BEGIN Data extracts

(* ===== verification/SpeedTestFacts.v ===== *)
(** * What the manager of speed tests guarantees *)

From Stdlib Require Import SpecFloat.
From S2P Require Import Prelude GoText Budget RouteWatch Goroutines SpeedTest.

(** ** What may be asked for *)

Lemma default_positive_bounds n d top : 1 ≤ d ≤ top → 1 ≤ Z.min (default_positive n d) top ≤ top ∧
  Z.min (default_positive (Z.min (default_positive n d) top) d) top = Z.min (default_positive n d) top.
Proof.
  unfold default_positive. intros H. set (v := Z.min (if n <=? 0 then d else n) top).
  assert (Hv : 1 ≤ v ≤ top) by (unfold v; destruct (Z.leb_spec n 0); lia). split; [done|]. rewrite (proj2 (Z.leb_gt v 0)) by lia. lia.
Qed.

(** What is accepted is within the bounds, and accepted again as it is. *)
Theorem params_normalized `{Unicode} proxies p q : normalizeSpeedTestParams proxies p = Ok q →
  1 ≤ sp_DurationSeconds q ≤ 30 ∧ 1 ≤ sp_Streams q ≤ speedTestMaxStreams ∧ 1 ≤ sp_ByteLimit q ≤ speedTestMaxBytes ∧
  (sp_UseSystemDNS q = true → sp_Direct q = true) ∧ sp_RequestID q = sp_RequestID p ∧ normalizeSpeedTestParams proxies q = Ok q.
Proof.
  assert (H1 := default_positive_bounds (sp_DurationSeconds p) 10 30 ltac:(lia)).
  assert (H2 := default_positive_bounds (sp_Streams p) 8 speedTestMaxStreams ltac:(done)).
  assert (H3 := default_positive_bounds (sp_ByteLimit p) speedTestDefaultBytes speedTestMaxBytes ltac:(done)).
  destruct H1 as [B1 E1], H2 as [B2 E2], H3 as [B3 E3]. unfold normalizeSpeedTestParams at 1.
  destruct (_ || _) eqn:EID; [done|]. cbn [sp_BackendID sp_Protocol sp_Mode sp_Server sp_ProxyName].
  destruct (mem_string (or_string (sp_BackendID p) _) _) eqn:EB; [cbn [negb]|done].
  destruct (mem_string (or_string (sp_Protocol p) _) _) eqn:EP; [cbn [negb]|done].
  destruct (mem_string (or_string (sp_Mode p) _) _) eqn:EM; [cbn [negb]|done].
  destruct (sp_Server p ≫= _) eqn:ES; [done|]. destruct (validateSpeedTestProxy _ _) eqn:EX; [done|]. intros [= <-].
  split; [exact B1|]. split; [exact B2|]. split; [exact B3|]. split; [cbn; by destruct (sp_Direct p)|]. split; [done|].
  assert (Hor : ∀ s d, or_string (or_string s d) d = or_string s d) by (intros s x; unfold or_string; destruct s, x; done).
  unfold normalizeSpeedTestParams. cbn [sp_RequestID sp_BackendID sp_DurationSeconds sp_Streams sp_Protocol sp_Mode sp_ByteLimit sp_ProxyName sp_Direct
    sp_UseSystemDNS sp_Server]. rewrite EID, !Hor, EB, EP, EM, E1, E2, E3. cbn [negb]. rewrite ES, EX. by destruct (sp_Direct p).
Qed.
Lemma userinfo_clean u d : d ∈ ["#"; "?"; "@"]%char → has_byte d (userinfo_text u) = false.
Proof.
  intros Hd. assert (Hin : d ∈ delimiters encodeUserPassword) by (cbn; set_solver). unfold userinfo_text. rewrite has_byte_app, escape_clean by done.
  destruct (ui_password u); cbn; [|done]. rewrite escape_clean, orb_false_r by done. apply bool_decide_false. intros <-. set_solver.
Qed.

(** The parts of a URL come back from its text. *)
Lemma read_url_text scheme user host v name : has_byte ":" scheme = false → has_byte "#" scheme = false → has_byte "?" scheme = false → host ≠ EmptyString →
  read_url (url_text {| ur_Scheme := scheme; ur_User := user; ur_Host := host; ur_RawQuery := Encode v; ur_Fragment := name |}) =
  Some (scheme, user, host, entries v, name).
Proof.
  intros H1 H2 H3 Hhost. unfold url_text. cbn [ur_Scheme ur_User ur_Host ur_RawQuery ur_Fragment].
  assert (empty host = false) as -> by (by destruct host). cbn [negb orb].
  set (U := match user with Some ui => _ | None => _ end). set (H := escape encodeHost host).
  assert (HU : ∀ d, d ∈ ["#"; "?"]%char → has_byte d U = false).
  { intros d Hd. unfold U. destruct user as [u|]; [|done]. rewrite has_byte_app, userinfo_clean by set_solver. cbn. rewrite orb_false_r.
    apply bool_decide_false. intros <-. set_solver. }
  assert (HH : ∀ d, d ∈ ["#"; "?"; "@"]%char → has_byte d H = false) by (intros d Hd; apply escape_clean; set_solver).
  set (body := scheme +:+ String ":" ("//" +:+ U +:+ H)).
  assert (Hbody : ∀ d, d ∈ ["#"; "?"]%char → has_byte d scheme = false → has_byte d body = false).
  { intros d Hd Hs. unfold body. rewrite has_byte_app, Hs. cbn [has_byte]. rewrite !has_byte_app, HU, HH by set_solver.
    cbn [has_byte orb]. rewrite !bool_decide_false; [done|..]; intros <-; set_solver. }
  set (Q := if empty (Encode v) then _ else _). set (F := if empty name then _ else _).
  assert (Hall : scheme +:+ String ":" ("//" +:+ U +:+ H +:+ Q +:+ F) = (body +:+ Q) +:+ F).
  { unfold body. rewrite !append_assoc, !append_cons, !append_nil_l, !append_assoc. done. }
  rewrite Hall. unfold read_url.
  assert (HQ : has_byte "#" (body +:+ Q) = false).
  { rewrite has_byte_app, Hbody by (done || set_solver). unfold Q. destruct (empty (Encode v)); [done|]. cbn. by rewrite Encode_clean. }
  assert (∃ found, Cut ((body +:+ Q) +:+ F) "#" = (body +:+ Q, escape encodeFragment name, found)) as [found ->].
  { unfold F. destruct name as [|c name].
    - cbn. rewrite append_nil_r, Cut_none by done. by exists false.
    - replace (empty (String c name)) with false by done. rewrite Cut_app by done. by exists true. }
  assert (∃ found, Cut (body +:+ Q) "?" = (body, Encode v, found)) as [found' ->].
  { unfold Q. destruct (Encode v) as [|c q].
    - cbn. rewrite append_nil_r, Cut_none by (apply Hbody; [set_solver | done]). by exists false.
    - replace (empty (String c q)) with false by done. rewrite Cut_app by (apply Hbody; [set_solver | done]). by exists true. }
  unfold body. rewrite Cut_app by done. change (string_drop 2 ("//" +:+ U +:+ H)) with (string_drop (String.length "//") ("//" +:+ (U +:+ H))).
  rewrite string_app_drop, unescape_escape, read_query_Encode. cbn [mbind option_bind]. unfold U. destruct user as [u|].
  - rewrite append_assoc, append_cons, append_nil_l, Cut_app by (apply userinfo_clean; set_solver).
    rewrite read_user_text. cbn [mbind option_bind]. unfold H. by rewrite unescape_escape.
  - rewrite append_nil_l, Cut_none by (apply HH; set_solver). unfold H. by rewrite unescape_escape.
Qed.
(** What every rule says, and of whom it asks. *)
Lemma checkers_go_by checker e answers n : checker ∈ serviceCheckers → goes_by checker.1 e (checker.2 e) answers n.
Proof using Type.
  intros Hin. unfold serviceCheckers in Hin. repeat (apply elem_of_cons in Hin as [->|Hin]); [.. | by apply not_elem_of_nil in Hin]; cbn [fst snd].
  1-2: apply page_goes; [by apply mem_string_spec; vm_compute | done |]; intros item r Hr; cbn; rewrite Hr;
    apply reach_says; [by apply mem_string_spec; vm_compute | apply code_says_spec].
  1-6: apply page_goes; [by apply mem_string_spec; vm_compute | done |]; intros item r Hr; cbn [si_Status si_Region with_status]; rewrite Hr;
    eapply site_says; [|apply website_says_spec]; unfold websites; set_solver.
  - apply page_goes; [by apply mem_string_spec; vm_compute | done |]. intros item r _. cbn [si_Status si_Region].
    apply premium_says; [apply youTube_says_spec | apply youTube_country_spec].
  - apply chatgpt_goes.
  - apply page_goes; [by apply mem_string_spec; vm_compute | done | apply claude_says].
  - apply page_goes; [by apply mem_string_spec; vm_compute | done | apply gemini_says].
  - apply netflix_goes.
  - apply disney_goes.
  - apply page_goes; [by apply mem_string_spec; vm_compute | done | apply prime_says].
  - apply page_goes; [by apply mem_string_spec; vm_compute | done | intros; apply spotify_says].
  - apply page_goes; [by apply mem_string_spec; vm_compute | done | intros; apply tikTok_says].
  - apply page_goes; [by apply mem_string_spec; vm_compute | done | apply discord_says].
  - apply bilibili_goes.
Qed.

(** A check as a whole: over before it starts, settled by one try, or tried
    again after a try that timed out while time was left. *)
Inductive settles (s : surroundings) (name : string) : list (probeRequest * option ProbeResult) → string → string → Prop :=
  | settles_over : su_over s = true → settles s name [] "failed" EmptyString
  | settles_once trace st region : su_over s = false → tries name trace st region → ¬ (st = "timeout"%string ∧ su_budget s = true) →
      settles s name trace st region
  | settles_twice first region' second st region : su_over s = false → su_budget s = true → tries name first "timeout" region' →
      tries name second st region → settles s name (first ++ second) st region.

Lemma settles_spec s checker e answers : checker ∈ serviceCheckers →
  let '(item, trace) := run answers 0 (if su_over s then Done (with_status no_item serviceFailed)
    else item ← checker.2 e; if eqs (si_Status item) serviceTimeout && su_budget s then checker.2 e else Done item) in
  settles s checker.1 trace (si_Status item) (si_Region item).
Proof using Type.
  intros Hin. destruct (su_over s) eqn:Eo; [by apply settles_over|].
  rewrite run_bind. assert (H1 := checkers_go_by checker e answers 0 Hin). unfold goes_by in H1.
  destruct (run answers 0 (checker.2 e)) as [item t1]. destruct (eqs (si_Status item) serviceTimeout && su_budget s) eqn:E.
  - apply andb_true_iff in E as [Et%eqs_true Eb]. assert (H2 := checkers_go_by checker e answers (0 + length t1) Hin). unfold goes_by in H2.
    destruct (run answers (0 + length t1) (checker.2 e)) as [item2 t2]. rewrite Et in H1. by eapply settles_twice.
  - cbn [run]. rewrite app_nil_r. apply settles_once; [done..|]. intros [Et Eb]. rewrite Et, Eb in E. done.
Qed.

END Data extracts

▶ Problem to work on
Reproduce word for word the material above, beginning with the line that contains "(** A check" and ending with the line that contains "settles s name trace st region".

▶ Output of the exercise
(** A check as a whole: over before it starts, settled by one try, or tried
    again after a try that timed out while time was left. *)
Inductive settles (s : surroundings) (name : string) : list (probeRequest * option ProbeResult) → string → string → Prop :=
  | settles_over : su_over s = true → settles s name [] "failed" EmptyString
  | settles_once trace st region : su_over s = false → tries name trace st region → ¬ (st = "timeout"%string ∧ su_budget s = true) →
      settles s name trace st region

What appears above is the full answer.